The One-State Colonial Delusion
Advocates for "One State with Equal Rights" may sound reasonable, but they deliberately ignore the true nature of the conflict between Israelis and Palestinians. That's nothing but colonialism.
“Progressive” antizionists and far right Israelis argue for a single state “from the river to the sea.” For liberal minded people, the far right’s rationale – and the particulars of their project – are easy to dismiss. But some pieces of the “progressive” argument, especially those of people like Peter Beinart, sounds and feel fair to the untrained eye. It’s important to explain why they are anything but.
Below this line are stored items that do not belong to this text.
(** * bilibili-live-ws: the connection lifecycle of [src/index.js]

    A shallow embedding of the live-chat client: the TCP framer
    ([LiveTCP.splitBuffer]), the protocol session ([Live] and its two
    adapters [LiveWS] and [LiveTCP]) and the reconnecting wrapper
    ([KeepLiveWS] / [KeepLiveTCP]), together with the properties that the
    design document states about them.

    Objects are records stored in a heap indexed by object identity, timers
    and promises live in finite maps, and every call that crosses the
    boundary of the program (an event delivered to outside listeners, a
    write on the transport, a timer) is appended to a log. *)

From Stdlib Require Import ZArith Strings.Byte SpecFloat.
From stdpp Require Import gmap strings list.

Set Warnings "-register-all".

(** ** Node's [Buffer] *)

Module Buffer.

Definition byte_value (b : byte) : Z := Z.of_N (Byte.to_N b).

(** [buf.readUInt32BE(offset)], as Node computes it:
    [first * 2 ** 24 + b1 * 2 ** 16 + b2 * 2 ** 8 + last]. [None] stands
    for the [RangeError] raised when four bytes are not there. *)
Definition readUInt32BE (buf : list byte) (offset : nat) : option Z :=
  match drop offset buf with
  | first :: b1 :: b2 :: last :: _ =>
      Some (byte_value first * 2 ^ 24 + byte_value b1 * 2 ^ 16
            + byte_value b2 * 2 ^ 8 + byte_value last)%Z
  | _ => None
  end.

(** [ToInt32]: the 32-bit pattern of an integer read in two's
    complement. *)
Definition toInt32 (x : Z) : Z :=
  let m := (x mod 2 ^ 32)%Z in
  if (m <? 2 ^ 31)%Z then m else (m - 2 ^ 32)%Z.

(** [buf.readInt32BE(offset)], as Node computes it:
    [(first << 24) + b1 * 2 ** 16 + b2 * 2 ** 8 + last], the shift being
    a 32-bit one. *)
Definition readInt32BE (buf : list byte) (offset : nat) : option Z :=
  match drop offset buf with
  | first :: b1 :: b2 :: last :: _ =>
      Some (toInt32 (Z.shiftl (byte_value first) 24) + byte_value b1 * 2 ^ 16
            + byte_value b2 * 2 ^ 8 + byte_value last)%Z
  | _ => None
  end.

(** Node's [adjustOffset]: a negative index counts from the end, and
    every index is clamped to the buffer. *)
Definition adjustOffset (offset len : Z) : Z :=
  if (offset <? 0)%Z then Z.max (offset + len) 0 else Z.min offset len.

(** [buf.slice(start, end)]; [end_ = None] is the one-argument call. *)
Definition slice (buf : list byte) (start : Z) (end_ : option Z) : list byte :=
  let len := Z.of_nat (length buf) in
  let s := adjustOffset start len in
  let e := match end_ with Some e => adjustOffset e len | None => len end in
  take (Z.to_nat (e - s)) (drop (Z.to_nat s) buf).

(** [Buffer.concat([a, b])]. *)
Definition concat2 (a b : list byte) : list byte := a ++ b.

End Buffer.

(** ** The TCP framer: [LiveTCP.splitBuffer] *)

Module Framer.
Import Buffer.

(** The guard of the [while] loop, with the short-circuit of [&&]. *)
Definition loop_test (buffer : list byte) : bool :=
  if (4 <=? Z.of_nat (length buffer))%Z
  then match readInt32BE buffer 0 with
       | Some n => (n <=? Z.of_nat (length buffer))%Z
       | None => false
       end
  else false.

(** The length that the loop body reads; [0] only where [readInt32BE]
    would raise, which the guard excludes. *)
Definition declared (buffer : list byte) : Z :=
  default 0%Z (readInt32BE buffer 0).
The most seductive argument of the progressive one-staters is also the most misleading: They say there should be a single state with “one person, one vote”; equal rights for all; no ethnic privilege; no walls, no checkpoints, no hierarchy. Put that way, the proposal sounds not only reasonable but morally irresistible. Who, after all, could be against equal rights?
The problem is that the argument deliberately obscures the nature of the Israeli/Palestinian conflict. That conflict is not only a conflict among individuals seeking civil equality. It’s not even a conflict between racial or ethnic groups; It is, mostly, a conflict between two peoples seeking national self-determination. And civil rights, indispensable as they are, do not exhaust the meaning of political freedom.
A Palestinian who can vote in a single state but is denied Palestinian national independence has not received Palestinian self-determination. A Jew who can vote in that same state but whose collective national home has been dissolved has not received Jewish self-determination. Both may be equal as citizens, but both have been dispossessed as peoples. And this is key because this conflict is not, at its core, a conflict over civic rights but over national rights. Western pseudo-progressive advocates, like Peter Beinart, redefine a conflict between two indigenous national groups to fit their preferred categories of “civil rights,” inherited, perhaps, from the American context of the 1960s. In other words, they speak beautifully about individual rights while brazenly removing the collective right that both Palestinians and Jews have claimed for more than a century: the right to be authors, not merely residents, of their national political futures.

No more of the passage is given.